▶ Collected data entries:
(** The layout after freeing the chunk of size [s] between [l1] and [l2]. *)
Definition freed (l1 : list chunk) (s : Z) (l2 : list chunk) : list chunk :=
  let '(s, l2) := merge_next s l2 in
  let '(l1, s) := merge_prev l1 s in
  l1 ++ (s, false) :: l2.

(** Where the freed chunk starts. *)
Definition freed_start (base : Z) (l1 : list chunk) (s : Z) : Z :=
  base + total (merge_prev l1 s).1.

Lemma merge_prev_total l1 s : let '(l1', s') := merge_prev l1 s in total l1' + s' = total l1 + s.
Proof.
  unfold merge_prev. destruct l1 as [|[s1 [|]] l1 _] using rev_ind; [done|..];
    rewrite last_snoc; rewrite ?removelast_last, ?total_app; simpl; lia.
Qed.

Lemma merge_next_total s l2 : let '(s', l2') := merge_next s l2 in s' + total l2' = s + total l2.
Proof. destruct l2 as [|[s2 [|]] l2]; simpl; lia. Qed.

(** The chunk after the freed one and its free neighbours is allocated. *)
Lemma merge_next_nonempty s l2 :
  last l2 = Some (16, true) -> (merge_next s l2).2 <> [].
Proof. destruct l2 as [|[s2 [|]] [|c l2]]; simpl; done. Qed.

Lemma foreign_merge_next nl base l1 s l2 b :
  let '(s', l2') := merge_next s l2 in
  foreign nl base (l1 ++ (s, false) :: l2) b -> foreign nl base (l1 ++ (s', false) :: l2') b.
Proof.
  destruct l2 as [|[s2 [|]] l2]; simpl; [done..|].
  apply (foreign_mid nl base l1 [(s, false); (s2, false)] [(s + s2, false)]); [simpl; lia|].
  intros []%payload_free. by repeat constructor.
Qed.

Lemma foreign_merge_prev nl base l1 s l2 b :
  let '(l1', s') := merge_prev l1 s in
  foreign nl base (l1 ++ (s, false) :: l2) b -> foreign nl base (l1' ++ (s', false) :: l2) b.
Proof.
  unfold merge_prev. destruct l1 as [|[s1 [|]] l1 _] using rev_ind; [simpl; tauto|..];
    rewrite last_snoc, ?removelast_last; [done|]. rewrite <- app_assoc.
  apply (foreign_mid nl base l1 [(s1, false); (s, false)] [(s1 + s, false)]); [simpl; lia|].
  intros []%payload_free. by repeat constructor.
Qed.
==
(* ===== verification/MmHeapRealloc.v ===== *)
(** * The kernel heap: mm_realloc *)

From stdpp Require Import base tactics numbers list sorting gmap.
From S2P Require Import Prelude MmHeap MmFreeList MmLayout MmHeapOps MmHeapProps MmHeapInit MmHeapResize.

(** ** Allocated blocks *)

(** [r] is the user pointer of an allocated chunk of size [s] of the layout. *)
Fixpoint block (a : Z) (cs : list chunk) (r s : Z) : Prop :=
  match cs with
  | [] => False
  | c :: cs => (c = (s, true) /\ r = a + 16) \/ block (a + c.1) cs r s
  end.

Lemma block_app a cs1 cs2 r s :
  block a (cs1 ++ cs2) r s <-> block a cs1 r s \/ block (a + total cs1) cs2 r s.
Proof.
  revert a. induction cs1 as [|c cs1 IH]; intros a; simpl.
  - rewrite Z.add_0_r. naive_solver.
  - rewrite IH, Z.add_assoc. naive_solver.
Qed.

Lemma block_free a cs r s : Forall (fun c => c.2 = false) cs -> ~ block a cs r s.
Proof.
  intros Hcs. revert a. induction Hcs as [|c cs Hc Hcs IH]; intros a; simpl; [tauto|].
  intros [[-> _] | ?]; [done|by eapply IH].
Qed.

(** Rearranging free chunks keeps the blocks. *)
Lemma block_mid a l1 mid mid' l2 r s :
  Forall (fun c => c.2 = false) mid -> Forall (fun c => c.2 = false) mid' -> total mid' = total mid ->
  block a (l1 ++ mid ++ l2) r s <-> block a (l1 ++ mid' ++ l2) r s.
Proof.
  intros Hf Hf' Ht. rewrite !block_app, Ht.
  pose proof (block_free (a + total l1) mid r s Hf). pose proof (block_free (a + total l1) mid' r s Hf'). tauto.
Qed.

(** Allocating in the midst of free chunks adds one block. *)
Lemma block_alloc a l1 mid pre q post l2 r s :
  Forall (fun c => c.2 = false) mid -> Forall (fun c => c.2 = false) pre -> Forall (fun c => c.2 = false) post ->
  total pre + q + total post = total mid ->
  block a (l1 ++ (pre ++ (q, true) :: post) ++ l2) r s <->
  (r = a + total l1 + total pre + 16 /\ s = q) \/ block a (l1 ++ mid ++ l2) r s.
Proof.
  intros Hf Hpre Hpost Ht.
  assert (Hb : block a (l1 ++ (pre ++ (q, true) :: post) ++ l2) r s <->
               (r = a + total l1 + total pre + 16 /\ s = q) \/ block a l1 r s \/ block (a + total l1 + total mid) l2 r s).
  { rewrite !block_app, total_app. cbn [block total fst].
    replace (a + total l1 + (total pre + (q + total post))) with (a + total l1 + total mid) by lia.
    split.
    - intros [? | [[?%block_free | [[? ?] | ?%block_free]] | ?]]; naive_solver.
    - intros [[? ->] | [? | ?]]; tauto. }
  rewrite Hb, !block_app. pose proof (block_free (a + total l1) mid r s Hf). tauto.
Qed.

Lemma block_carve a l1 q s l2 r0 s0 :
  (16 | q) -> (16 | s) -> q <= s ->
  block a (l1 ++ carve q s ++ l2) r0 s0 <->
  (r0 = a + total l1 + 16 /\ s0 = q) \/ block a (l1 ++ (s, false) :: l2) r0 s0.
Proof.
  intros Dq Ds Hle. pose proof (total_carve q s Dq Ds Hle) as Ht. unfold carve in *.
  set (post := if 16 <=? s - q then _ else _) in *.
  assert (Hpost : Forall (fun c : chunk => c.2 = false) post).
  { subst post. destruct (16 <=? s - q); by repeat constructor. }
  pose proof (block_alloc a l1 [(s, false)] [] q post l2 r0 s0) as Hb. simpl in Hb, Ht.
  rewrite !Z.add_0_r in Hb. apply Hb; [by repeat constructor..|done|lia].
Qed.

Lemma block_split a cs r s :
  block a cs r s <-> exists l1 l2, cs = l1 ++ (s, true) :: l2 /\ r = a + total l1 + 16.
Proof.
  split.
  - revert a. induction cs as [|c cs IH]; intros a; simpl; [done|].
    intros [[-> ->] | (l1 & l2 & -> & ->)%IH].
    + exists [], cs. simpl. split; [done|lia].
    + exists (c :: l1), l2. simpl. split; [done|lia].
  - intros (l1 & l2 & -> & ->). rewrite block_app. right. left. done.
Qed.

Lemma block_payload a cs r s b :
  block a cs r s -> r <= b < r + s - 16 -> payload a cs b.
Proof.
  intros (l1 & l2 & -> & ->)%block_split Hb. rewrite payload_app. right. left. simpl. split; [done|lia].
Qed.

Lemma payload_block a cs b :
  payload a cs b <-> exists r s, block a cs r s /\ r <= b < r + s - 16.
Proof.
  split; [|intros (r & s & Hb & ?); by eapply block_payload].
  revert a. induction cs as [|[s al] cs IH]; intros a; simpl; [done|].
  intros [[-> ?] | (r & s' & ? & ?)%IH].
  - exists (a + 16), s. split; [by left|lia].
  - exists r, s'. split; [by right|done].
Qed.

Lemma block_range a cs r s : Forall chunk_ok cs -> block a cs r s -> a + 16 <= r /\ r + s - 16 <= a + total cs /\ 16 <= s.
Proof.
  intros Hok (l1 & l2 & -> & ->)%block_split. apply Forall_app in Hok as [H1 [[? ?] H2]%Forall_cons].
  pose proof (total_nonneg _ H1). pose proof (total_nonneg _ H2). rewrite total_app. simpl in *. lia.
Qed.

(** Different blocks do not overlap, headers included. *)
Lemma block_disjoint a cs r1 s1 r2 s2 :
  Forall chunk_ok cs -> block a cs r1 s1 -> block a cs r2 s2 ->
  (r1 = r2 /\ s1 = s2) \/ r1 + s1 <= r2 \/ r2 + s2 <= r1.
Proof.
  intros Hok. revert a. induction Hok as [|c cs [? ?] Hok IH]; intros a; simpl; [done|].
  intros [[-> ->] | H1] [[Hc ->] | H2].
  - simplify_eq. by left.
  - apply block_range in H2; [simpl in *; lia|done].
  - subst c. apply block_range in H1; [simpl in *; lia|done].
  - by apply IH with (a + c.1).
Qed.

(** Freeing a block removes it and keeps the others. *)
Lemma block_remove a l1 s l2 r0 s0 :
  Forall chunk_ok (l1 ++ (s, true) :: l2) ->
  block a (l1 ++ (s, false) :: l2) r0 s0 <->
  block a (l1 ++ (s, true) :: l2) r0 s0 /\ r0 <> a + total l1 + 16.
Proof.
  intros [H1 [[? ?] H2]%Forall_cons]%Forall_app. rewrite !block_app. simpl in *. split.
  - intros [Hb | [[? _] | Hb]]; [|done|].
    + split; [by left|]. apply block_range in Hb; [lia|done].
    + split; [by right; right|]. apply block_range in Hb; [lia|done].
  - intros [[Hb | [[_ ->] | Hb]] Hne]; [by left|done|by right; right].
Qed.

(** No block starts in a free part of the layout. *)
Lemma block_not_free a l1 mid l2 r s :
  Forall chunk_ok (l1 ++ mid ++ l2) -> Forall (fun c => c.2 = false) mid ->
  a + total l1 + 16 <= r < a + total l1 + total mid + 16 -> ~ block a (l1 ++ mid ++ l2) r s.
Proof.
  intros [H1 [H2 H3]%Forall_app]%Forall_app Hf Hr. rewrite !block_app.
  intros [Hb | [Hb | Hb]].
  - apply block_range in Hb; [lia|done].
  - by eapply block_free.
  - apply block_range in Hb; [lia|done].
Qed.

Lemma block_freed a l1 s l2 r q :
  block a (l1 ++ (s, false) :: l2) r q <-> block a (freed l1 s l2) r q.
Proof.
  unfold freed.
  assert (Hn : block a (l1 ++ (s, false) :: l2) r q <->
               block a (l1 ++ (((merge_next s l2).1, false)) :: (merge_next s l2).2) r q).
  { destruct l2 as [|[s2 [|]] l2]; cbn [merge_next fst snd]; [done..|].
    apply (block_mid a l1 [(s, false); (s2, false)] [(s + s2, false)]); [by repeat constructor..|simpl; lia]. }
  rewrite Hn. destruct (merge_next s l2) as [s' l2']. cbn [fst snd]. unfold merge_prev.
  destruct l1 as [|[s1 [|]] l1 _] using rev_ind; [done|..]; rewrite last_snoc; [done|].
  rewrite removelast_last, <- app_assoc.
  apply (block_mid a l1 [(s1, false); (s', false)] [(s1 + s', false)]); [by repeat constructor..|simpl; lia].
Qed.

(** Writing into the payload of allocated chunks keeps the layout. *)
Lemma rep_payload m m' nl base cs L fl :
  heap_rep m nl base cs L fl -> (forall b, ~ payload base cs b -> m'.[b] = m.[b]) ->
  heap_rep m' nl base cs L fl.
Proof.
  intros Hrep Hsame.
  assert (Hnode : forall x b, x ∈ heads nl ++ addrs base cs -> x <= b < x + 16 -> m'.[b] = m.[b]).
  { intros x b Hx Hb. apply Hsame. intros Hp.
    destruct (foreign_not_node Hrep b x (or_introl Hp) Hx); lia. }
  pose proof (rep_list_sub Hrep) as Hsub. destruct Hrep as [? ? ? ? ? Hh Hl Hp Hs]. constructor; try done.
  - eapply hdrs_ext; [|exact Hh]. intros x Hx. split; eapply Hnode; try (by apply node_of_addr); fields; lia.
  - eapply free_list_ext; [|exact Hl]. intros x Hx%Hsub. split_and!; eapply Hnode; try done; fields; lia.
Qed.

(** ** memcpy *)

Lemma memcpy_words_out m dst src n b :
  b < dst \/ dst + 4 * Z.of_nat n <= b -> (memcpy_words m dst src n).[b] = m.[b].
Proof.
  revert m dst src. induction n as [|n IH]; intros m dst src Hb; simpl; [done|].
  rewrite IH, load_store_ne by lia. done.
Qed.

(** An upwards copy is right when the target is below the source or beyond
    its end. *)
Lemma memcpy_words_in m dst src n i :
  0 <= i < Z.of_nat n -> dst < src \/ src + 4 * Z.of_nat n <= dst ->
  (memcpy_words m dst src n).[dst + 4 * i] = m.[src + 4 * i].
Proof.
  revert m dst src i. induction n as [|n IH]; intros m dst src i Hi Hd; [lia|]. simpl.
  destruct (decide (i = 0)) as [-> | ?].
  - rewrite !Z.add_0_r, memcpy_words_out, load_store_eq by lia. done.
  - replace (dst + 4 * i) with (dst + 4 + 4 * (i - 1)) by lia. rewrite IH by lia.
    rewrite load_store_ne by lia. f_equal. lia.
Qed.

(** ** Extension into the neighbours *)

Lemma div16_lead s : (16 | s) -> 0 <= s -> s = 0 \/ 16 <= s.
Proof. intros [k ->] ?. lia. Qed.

▶ ASSIGNMENT: The lines that contain the word "Hrep" are wanted; copy each of them from the records.

▶ TASK OUTPUT:
  intros Hrep Hsame.
    destruct (foreign_not_node Hrep b x (or_introl Hp) Hx); lia. }
  pose proof (rep_list_sub Hrep) as Hsub. destruct Hrep as [? ? ? ? ? Hh Hl Hp Hs]. constructor; try done.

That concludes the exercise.